▸ WORK REQUEST: For each line in the records that contains "query", make a copy.

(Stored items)
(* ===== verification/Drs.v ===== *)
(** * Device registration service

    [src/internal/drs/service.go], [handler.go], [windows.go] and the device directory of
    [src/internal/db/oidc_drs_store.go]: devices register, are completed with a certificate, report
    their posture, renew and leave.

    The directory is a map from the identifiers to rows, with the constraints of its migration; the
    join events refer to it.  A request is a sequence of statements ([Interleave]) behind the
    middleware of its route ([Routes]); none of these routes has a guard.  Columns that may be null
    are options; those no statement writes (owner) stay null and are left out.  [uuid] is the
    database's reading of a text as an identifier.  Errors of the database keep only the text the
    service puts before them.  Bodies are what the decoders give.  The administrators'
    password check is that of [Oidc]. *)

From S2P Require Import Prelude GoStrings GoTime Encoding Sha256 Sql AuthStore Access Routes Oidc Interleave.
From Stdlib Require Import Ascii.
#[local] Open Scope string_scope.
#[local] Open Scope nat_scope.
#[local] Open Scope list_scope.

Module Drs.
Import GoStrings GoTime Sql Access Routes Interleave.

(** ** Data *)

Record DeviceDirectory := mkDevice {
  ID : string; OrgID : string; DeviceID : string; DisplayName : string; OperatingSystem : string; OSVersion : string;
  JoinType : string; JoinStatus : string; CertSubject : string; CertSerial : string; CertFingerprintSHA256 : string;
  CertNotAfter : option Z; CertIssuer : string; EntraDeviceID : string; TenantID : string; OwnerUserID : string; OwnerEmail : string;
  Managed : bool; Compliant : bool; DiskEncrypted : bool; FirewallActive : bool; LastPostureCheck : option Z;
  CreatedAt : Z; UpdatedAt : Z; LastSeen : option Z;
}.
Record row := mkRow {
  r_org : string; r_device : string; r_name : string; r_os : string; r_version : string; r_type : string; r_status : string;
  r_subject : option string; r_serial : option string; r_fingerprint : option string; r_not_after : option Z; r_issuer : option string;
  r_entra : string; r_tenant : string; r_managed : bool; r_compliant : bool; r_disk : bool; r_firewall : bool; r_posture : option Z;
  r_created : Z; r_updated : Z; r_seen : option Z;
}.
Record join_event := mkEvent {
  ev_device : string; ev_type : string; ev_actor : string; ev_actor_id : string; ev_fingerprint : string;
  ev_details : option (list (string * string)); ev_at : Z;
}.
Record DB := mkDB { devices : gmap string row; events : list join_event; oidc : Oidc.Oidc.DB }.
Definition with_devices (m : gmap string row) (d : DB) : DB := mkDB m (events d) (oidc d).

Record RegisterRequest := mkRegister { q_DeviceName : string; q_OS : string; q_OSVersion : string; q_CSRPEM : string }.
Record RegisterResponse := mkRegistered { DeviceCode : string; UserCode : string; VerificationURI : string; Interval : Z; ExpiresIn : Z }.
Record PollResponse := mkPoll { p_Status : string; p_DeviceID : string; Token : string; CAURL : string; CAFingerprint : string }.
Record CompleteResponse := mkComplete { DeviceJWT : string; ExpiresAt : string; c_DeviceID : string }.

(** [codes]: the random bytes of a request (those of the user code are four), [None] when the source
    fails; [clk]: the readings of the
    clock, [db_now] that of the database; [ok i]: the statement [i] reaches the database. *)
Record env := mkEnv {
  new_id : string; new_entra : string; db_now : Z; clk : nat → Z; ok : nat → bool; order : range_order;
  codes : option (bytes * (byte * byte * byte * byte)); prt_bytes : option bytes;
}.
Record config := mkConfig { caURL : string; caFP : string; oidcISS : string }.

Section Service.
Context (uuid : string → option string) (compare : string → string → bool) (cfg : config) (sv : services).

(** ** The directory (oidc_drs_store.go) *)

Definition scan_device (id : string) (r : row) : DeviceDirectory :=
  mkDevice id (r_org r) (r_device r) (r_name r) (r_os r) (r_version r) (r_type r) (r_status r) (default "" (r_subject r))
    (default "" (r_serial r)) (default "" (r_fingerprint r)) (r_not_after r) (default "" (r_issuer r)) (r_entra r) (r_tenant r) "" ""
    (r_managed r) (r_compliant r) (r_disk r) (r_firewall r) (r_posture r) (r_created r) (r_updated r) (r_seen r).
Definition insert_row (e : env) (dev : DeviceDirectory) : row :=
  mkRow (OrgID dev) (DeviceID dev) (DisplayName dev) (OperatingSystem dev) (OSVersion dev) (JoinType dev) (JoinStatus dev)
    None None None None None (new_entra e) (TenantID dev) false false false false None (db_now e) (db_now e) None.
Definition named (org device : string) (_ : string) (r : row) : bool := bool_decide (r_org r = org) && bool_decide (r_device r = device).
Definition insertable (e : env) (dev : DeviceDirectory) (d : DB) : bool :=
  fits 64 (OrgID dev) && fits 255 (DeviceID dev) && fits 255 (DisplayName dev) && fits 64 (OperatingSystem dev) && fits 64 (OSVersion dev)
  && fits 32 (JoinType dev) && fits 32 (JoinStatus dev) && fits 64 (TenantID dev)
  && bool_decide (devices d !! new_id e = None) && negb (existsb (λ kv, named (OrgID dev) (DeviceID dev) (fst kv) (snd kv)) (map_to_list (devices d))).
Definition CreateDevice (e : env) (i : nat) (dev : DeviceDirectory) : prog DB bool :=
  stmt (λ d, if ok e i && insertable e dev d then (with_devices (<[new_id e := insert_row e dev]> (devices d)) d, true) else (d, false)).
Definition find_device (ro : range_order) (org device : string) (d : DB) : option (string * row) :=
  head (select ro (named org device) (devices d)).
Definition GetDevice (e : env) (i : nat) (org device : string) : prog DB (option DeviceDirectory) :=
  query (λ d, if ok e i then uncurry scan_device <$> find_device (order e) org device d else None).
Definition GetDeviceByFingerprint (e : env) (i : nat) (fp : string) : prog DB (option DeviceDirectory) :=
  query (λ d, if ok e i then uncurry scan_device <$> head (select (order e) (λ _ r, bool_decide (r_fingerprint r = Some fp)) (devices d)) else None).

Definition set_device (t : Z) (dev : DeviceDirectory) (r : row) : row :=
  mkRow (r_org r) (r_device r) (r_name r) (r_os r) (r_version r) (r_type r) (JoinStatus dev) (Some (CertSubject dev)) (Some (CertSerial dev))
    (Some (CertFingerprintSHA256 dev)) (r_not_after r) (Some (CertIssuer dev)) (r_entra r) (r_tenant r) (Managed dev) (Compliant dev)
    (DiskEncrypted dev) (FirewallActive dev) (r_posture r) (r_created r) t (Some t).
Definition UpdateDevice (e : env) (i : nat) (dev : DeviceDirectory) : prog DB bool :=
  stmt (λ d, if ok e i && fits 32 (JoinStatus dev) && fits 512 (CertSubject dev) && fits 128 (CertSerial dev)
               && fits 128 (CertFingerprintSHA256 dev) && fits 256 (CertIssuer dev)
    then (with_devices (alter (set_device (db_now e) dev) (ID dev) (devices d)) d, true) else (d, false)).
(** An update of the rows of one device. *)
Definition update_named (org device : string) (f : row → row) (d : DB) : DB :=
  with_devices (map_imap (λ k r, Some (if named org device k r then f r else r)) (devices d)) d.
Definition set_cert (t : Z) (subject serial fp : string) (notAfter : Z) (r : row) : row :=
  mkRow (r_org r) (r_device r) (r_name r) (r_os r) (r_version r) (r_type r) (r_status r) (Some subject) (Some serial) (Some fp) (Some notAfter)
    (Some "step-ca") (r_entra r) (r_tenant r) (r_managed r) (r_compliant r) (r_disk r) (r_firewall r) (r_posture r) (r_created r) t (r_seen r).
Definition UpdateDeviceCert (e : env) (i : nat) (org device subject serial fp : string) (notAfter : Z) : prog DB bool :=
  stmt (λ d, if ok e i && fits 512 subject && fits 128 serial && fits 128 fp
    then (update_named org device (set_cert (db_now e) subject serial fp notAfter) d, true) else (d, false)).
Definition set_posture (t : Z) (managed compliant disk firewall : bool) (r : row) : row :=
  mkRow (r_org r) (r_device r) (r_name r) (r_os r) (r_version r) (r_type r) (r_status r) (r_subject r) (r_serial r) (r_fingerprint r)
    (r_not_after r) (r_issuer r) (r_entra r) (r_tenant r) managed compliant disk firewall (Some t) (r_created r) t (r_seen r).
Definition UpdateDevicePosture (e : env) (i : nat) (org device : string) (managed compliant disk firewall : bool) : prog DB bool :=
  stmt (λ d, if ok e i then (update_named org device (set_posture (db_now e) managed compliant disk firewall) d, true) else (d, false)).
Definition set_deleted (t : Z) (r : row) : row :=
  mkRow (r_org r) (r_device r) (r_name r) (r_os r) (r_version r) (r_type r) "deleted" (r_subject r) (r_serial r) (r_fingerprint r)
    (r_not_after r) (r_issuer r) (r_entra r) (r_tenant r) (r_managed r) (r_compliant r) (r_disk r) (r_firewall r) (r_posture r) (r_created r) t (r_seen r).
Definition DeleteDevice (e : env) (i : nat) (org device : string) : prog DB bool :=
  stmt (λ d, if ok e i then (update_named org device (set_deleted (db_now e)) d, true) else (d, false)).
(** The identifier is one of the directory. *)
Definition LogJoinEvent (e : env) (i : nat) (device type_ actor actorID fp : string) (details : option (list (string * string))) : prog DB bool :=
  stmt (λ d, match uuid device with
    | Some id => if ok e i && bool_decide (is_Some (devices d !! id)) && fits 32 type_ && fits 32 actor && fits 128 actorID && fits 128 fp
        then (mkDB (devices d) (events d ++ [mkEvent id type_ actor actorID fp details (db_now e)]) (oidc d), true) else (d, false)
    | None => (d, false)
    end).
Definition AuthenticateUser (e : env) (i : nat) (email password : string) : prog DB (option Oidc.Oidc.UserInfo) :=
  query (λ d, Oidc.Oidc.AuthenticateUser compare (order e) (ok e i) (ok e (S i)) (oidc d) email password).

▸ EXERCISE OUTPUT:
  query (λ d, if ok e i then uncurry scan_device <$> find_device (order e) org device d else None).
  query (λ d, if ok e i then uncurry scan_device <$> head (select (order e) (λ _ r, bool_decide (r_fingerprint r = Some fp)) (devices d)) else None).
  query (λ d, Oidc.Oidc.AuthenticateUser compare (order e) (ok e i) (ok e (S i)) (oidc d) email password).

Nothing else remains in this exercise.